A novel redox regulator, MnTnBuOE-2-PyP5+, enhances normal hematopoietic stem/progenitor cell function

The signaling of reactive oxygen species (ROS) is essential for the maintenance of normal cellular function. However, whether and how ROS regulate stem cells are unclear. Here, we demonstrate that, in transgenic mice expressing the human manganese superoxide dismutase (MnSOD) gene, a scavenger of ROS in mitochondria, the number and function of mouse hematopoietic stem/progenitor cells (HSPC) under physiological conditions are enhanced. Importantly, giving MnTnBuOE-2-PyP⁵⁺(MnP), a redox- active MnSOD mimetic, to mouse primary bone marrow cells or to C57B/L6 mice significantly enhances the number of HSPCs. Mechanistically, MnP reduces superoxide to hydrogen peroxide, which activates intracellular Nrf2 signaling leading to the induction of antioxidant enzymes, including MnSOD and catalase, and mitochondrial uncoupling protein 3. The results reveal a novel role of ROS signaling in regulating stem cell function, and suggest a possible beneficial effect of MnP in treating pathological bone marrow cell loss and in increasing stem cell population for bone marrow transplantation.

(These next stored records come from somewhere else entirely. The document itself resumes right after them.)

(** * wechat-voice: the voice store, the format check and the conversion queue

    A shallow embedding of [voice_manager.py] and
    [convert_plist_to_audio.py].

    - A Python [str] is a list of Unicode code points ([list N]); a Python
      [bytes] object is a [list byte].
    - [self.audio_data] (a dict from names to base64 text) is a [gmap].
    - The window object is a record; every slot of the window is a function
      from the record (and from what the user and the operating system
      answer during the call) to the new record. *)

From Stdlib Require Import NArith ZArith List Bool Lia.
From Stdlib Require Import Strings.String Strings.Ascii Strings.Byte.
From stdpp Require Import base option list gmap fin_maps.

Import ListNotations.
Local Open Scope N_scope.

(** ** Python values *)

(** A [str]: the sequence of its code points. *)
Abbreviation pystr := (list N).

(** A [bytes] object. *)
Abbreviation pybytes := (list byte).

(** A [str] literal, from its ASCII spelling. *)
Definition str (s : string) : pystr :=
  List.map N_of_ascii (list_ascii_of_string s).

(** [bool(x)] of a sequence: non-empty. *)
Definition truthy {A} (l : list A) : bool :=
  match l with [] => false | _ :: _ => true end.

(** [x in l] for a list of code points. *)
Definition mem_N (c : N) (l : list N) : bool := existsb (N.eqb c) l.

(** ** base64 (Python's [base64.b64encode] / [base64.b64decode])

    [b64encode] is [binascii.b2a_base64] without the trailing newline;
    [b64decode] (with [validate=False]) is [binascii.a2b_base64] in its
    lenient mode, after a [str] argument has been encoded as ASCII. *)
Module Base64.

Definition table_b2a_base64 : string :=
  "ABCDEFGHIJKLMNOPQRSTUVWXYZabcdefghijklmnopqrstuvwxyz0123456789+/".

(** [BASE64_PAD], the character [=]. *)
Definition BASE64_PAD : N := 61.

(** [table_b2a_base64[i]]. *)
Definition b2a (i : N) : N :=
  match String.get (N.to_nat i) table_b2a_base64 with
  | Some a => N_of_ascii a
  | None => 0
  end.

Challenges encountered during development of Mn porphyrin-based, potent redox-active drug and superoxide dismutase mimic, MnTnBuOE-2-PyP5+, and its alkoxyalkyl analogues

We disclose here the studies that preceded and guided the preparation of the metal-based, redox-active therapeutic Mn(III) meso-tetrakis(N-n-butoxyethylpyridyl)porphyrin, MnTnBuOE-2-PyP⁵⁺ (BMX-001), which is currently in Phase I/II Clinical Trials at Duke University (USA) as a radioprotector of normal tissues in cancer patients. N-substituted pyridylporphyrins are ligands for Mn(III) complexes that are among the most potent superoxide dismutase mimics thus far synthesized. To advance their design, thereby improving their physical and chemical properties and bioavailability/toxicity profiles, we undertook a systematic study on placing oxygen atoms into N-alkylpyridyl chains via alkoxyalkylation reaction. For the first time we show here the unforeseen structural rearrangement that happens during the alkoxyalkylation reaction by the corresponding tosylates. Comprehensive experimental and computational approaches were employed to solve the rearrangement mechanism involved in quaternization of pyridyl nitrogens, which, instead of a single product, led to a variety of mixed N-alkoxyalkylated and N-alkylated pyridylporphyrins. The rearrangement mechanism involves the formation of an intermediate alkyl oxonium cation in a chain-length-dependent manner, which subsequently drives differential kinetics and thermodynamics of competing N-alkoxyalkylation versus in situ N-alkylation. The use of alkoxyalkyl tosylates, of different length of alkyl fragments adjacent to oxygen atom, allowed us to identify the set of alkyl fragments that would result in the synthesis of a single compound of high purity and excellent therapeutic potential.